> [GOAL OF THE EXERCISE]:
Your answer should reproduce every line of the material in which the word "empty" occurs.

> [DATA RECORDS]:
--

Fixpoint condense_loop (fuel n : nat) (b : InputBatch) : result InputBatch :=
  match fuel with
  | O => Err OutOfFuel
  | S fuel =>
      let empty := removed_ (batch_update_builder b) in
      match peek_removed (batch_update_builder b) with
      | (None, _) => Ok b
      | (Some e, u) =>
          match last_active n empty with
          | None => Ok (set_builder u b)
          | Some l =>
              if (l <=? e)%nat then Ok (set_builder u b) else
              b ← move_request l e (set_builder (pop_removed u).2 b);
              condense_loop fuel l b
          end
      end
  end.

Definition condense (b : InputBatch) : result InputBatch :=
  let n := num_reqs b in
  let b := set_builder (ensure_removed_sorted (batch_update_builder b)) b in
  let empty := removed_ (batch_update_builder b) in
  match empty with
  | [] => Ok b
  | _ =>
      if (n =? 0)%nat then Ok (set_slots [] (req_id_to_index b) [] b) else
      b ← condense_loop (S (length empty)) (n + length empty) b;
      Ok (set_slots (take n (req_ids_ b)) (req_id_to_index b) (take n (req_output_token_ids b)) b)
  end.

(** [refresh_metadata]: the changes of the step for the logits processors. *)
Definition refresh_metadata (b : InputBatch) : option BatchUpdate * InputBatch :=
  if is_pooling_model cfg then (None, set_builder (builder_reset (batch_update_builder b)).2 b)
  else let '(u, bd) := get_and_reset (num_reqs b) (batch_update_builder b) in (u, set_builder bd b).
End Batch.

--

> [WRITTEN SOLUTION]:
      let empty := removed_ (batch_update_builder b) in
          match last_active n empty with
  let empty := removed_ (batch_update_builder b) in
  match empty with
      b ← condense_loop (S (length empty)) (n + length empty) b;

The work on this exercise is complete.